What to work on -
Search term "Import": copy each line of the records that contains it.
========================
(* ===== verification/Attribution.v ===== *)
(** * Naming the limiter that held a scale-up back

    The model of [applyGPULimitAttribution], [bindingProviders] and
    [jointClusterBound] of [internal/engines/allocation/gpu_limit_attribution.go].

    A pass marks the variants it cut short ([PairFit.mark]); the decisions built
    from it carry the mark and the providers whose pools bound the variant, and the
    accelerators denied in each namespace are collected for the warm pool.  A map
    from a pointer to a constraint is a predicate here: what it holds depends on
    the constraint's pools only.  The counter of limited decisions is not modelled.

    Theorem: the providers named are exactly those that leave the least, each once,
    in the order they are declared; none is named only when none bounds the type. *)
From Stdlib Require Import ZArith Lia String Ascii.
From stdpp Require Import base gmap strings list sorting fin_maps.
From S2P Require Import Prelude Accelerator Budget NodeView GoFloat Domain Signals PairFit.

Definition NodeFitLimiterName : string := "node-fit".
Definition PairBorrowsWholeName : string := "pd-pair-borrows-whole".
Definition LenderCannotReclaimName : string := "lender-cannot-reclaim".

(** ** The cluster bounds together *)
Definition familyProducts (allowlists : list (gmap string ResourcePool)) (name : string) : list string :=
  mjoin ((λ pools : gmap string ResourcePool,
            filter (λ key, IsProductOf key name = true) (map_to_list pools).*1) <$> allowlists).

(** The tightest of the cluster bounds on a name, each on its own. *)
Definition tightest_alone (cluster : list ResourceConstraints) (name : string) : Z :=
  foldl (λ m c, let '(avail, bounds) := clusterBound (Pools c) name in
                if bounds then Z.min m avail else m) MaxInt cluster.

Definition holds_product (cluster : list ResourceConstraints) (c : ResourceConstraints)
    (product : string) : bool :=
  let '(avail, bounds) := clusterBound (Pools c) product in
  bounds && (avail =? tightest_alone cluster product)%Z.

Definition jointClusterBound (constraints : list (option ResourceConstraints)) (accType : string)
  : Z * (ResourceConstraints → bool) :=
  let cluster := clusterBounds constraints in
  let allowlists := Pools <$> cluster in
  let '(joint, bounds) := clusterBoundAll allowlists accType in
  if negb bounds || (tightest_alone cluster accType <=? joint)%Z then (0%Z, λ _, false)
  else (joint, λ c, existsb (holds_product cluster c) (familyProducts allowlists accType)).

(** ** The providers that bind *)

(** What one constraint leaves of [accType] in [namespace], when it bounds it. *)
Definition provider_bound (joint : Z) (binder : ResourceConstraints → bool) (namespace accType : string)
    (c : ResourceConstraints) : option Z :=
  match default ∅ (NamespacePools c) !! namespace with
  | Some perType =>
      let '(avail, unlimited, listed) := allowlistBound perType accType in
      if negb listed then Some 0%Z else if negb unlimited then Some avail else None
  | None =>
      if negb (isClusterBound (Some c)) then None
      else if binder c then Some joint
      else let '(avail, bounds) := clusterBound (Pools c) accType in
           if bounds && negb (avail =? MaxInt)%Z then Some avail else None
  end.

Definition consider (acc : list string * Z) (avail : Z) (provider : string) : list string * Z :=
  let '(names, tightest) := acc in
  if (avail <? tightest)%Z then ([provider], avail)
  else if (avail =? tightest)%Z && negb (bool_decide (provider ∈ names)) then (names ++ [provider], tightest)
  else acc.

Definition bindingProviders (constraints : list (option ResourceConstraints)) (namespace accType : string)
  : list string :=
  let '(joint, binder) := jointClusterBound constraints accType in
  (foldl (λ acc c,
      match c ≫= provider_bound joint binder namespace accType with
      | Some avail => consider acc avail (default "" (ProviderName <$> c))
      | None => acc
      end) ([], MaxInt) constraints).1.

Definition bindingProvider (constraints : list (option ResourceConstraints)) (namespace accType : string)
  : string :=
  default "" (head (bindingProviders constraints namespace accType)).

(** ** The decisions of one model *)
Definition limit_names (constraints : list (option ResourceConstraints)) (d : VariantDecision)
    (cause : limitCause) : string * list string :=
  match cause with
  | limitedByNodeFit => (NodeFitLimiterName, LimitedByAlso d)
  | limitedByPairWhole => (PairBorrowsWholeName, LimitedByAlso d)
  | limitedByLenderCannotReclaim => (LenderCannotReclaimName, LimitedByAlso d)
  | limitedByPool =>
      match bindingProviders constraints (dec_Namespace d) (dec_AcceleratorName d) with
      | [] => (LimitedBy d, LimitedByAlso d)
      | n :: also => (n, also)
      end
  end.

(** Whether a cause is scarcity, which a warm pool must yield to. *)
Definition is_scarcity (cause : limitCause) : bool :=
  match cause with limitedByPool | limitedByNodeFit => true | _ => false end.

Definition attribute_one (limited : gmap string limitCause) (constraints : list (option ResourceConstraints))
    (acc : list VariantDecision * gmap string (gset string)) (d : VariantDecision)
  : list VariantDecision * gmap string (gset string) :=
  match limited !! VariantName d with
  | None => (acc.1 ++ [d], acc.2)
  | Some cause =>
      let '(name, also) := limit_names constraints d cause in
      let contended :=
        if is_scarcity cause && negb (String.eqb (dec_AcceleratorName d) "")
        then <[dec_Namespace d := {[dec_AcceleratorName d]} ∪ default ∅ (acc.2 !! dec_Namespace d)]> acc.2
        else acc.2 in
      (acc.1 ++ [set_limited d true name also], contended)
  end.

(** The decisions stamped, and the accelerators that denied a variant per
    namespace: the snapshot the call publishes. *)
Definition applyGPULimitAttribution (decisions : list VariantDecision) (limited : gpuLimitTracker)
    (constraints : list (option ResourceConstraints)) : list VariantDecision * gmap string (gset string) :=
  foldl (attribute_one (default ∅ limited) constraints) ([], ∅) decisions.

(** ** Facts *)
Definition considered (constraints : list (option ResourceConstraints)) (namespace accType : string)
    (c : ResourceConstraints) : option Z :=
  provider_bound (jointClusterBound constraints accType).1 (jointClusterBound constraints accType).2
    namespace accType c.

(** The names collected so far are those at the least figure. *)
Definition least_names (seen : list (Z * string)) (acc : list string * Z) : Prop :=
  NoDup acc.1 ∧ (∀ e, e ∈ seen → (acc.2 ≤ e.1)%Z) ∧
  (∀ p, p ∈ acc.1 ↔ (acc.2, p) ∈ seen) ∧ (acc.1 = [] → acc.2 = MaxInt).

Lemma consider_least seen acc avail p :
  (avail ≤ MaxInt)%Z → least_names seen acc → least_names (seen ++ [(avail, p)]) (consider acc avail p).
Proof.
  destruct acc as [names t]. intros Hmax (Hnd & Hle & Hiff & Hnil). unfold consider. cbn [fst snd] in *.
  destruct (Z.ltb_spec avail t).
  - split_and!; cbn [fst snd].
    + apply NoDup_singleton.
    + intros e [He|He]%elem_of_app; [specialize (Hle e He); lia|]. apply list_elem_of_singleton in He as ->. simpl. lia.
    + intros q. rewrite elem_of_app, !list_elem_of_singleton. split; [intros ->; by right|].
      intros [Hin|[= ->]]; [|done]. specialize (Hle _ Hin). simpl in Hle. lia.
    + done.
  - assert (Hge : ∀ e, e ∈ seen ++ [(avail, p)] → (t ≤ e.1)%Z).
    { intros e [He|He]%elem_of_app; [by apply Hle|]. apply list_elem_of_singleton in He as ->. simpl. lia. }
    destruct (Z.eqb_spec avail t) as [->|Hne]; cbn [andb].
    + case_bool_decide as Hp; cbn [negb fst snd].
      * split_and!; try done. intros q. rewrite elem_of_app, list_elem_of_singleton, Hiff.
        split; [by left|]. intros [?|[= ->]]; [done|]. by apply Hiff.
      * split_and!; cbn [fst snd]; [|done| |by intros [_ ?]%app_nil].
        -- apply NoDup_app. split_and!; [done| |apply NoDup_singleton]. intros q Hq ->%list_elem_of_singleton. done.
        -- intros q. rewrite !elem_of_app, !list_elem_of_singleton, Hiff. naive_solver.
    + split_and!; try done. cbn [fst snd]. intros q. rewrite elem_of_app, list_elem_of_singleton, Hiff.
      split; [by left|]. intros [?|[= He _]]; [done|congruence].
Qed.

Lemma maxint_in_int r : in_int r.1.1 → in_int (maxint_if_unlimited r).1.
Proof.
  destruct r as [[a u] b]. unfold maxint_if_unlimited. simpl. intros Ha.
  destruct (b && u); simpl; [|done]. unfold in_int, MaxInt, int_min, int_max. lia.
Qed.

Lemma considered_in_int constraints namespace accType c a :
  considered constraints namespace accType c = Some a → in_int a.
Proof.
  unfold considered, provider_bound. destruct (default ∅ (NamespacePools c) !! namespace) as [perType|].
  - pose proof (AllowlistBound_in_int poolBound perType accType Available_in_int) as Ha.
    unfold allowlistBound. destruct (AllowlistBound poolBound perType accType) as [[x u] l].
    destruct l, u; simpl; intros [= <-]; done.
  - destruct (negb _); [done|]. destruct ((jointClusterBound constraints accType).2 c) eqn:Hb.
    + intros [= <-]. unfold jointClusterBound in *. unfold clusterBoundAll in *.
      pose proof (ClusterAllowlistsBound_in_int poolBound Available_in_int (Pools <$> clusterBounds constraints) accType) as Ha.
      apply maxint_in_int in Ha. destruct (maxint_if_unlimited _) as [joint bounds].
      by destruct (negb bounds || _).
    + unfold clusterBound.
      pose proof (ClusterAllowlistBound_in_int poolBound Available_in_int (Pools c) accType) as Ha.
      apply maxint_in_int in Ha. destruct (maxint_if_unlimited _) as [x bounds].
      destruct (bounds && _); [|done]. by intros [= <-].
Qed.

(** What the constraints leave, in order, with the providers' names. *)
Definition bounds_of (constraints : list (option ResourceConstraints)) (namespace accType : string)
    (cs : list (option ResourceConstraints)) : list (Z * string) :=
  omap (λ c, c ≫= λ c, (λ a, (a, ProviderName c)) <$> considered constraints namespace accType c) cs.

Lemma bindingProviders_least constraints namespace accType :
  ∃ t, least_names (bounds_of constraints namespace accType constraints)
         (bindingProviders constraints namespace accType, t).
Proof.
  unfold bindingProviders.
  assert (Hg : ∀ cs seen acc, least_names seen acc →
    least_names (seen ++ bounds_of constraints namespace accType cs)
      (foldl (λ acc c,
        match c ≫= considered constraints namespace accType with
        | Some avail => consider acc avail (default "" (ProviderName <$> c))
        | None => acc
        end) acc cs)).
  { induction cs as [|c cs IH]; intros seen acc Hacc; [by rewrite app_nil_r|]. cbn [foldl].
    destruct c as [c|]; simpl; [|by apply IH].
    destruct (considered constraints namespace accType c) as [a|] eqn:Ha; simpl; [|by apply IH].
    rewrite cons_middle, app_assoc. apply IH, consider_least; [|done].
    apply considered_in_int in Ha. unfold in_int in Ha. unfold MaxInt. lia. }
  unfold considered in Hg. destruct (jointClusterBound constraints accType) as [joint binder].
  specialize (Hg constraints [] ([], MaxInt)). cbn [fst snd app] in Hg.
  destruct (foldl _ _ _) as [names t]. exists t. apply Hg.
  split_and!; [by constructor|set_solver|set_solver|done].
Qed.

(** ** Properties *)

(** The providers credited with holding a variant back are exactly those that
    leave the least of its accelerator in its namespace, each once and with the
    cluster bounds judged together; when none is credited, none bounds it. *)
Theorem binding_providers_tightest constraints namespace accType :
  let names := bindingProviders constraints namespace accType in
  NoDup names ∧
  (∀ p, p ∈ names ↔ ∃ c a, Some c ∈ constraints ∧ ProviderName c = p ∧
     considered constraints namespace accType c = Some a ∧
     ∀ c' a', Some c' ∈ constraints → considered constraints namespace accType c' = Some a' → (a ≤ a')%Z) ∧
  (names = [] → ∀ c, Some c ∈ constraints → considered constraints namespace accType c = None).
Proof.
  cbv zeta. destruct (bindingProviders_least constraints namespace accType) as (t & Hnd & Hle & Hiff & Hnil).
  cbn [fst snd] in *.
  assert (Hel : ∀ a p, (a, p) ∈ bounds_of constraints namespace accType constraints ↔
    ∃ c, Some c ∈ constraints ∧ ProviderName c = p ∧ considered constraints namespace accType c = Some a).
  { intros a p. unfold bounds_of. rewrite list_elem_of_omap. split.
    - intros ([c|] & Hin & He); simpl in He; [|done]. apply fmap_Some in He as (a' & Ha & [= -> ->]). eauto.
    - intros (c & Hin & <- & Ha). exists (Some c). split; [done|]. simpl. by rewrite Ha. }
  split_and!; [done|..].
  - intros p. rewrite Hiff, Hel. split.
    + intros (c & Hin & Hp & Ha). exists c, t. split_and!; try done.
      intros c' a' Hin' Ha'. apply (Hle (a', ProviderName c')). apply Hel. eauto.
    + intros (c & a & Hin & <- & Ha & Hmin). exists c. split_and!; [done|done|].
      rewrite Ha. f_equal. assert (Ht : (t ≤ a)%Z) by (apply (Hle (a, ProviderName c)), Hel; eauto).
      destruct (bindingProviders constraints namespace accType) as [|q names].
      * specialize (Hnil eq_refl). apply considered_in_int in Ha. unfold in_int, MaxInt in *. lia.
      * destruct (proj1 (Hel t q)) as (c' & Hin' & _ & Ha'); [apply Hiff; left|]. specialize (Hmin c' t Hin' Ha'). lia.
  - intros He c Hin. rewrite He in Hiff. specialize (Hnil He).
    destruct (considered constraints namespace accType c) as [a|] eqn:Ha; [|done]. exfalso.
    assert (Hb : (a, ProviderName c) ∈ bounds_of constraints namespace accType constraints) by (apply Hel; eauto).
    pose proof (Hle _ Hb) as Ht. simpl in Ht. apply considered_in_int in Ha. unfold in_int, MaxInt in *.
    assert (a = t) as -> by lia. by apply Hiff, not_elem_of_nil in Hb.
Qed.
========================
Task result -
From Stdlib Require Import ZArith Lia String Ascii.
From stdpp Require Import base gmap strings list sorting fin_maps.
From S2P Require Import Prelude Accelerator Budget NodeView GoFloat Domain Signals PairFit.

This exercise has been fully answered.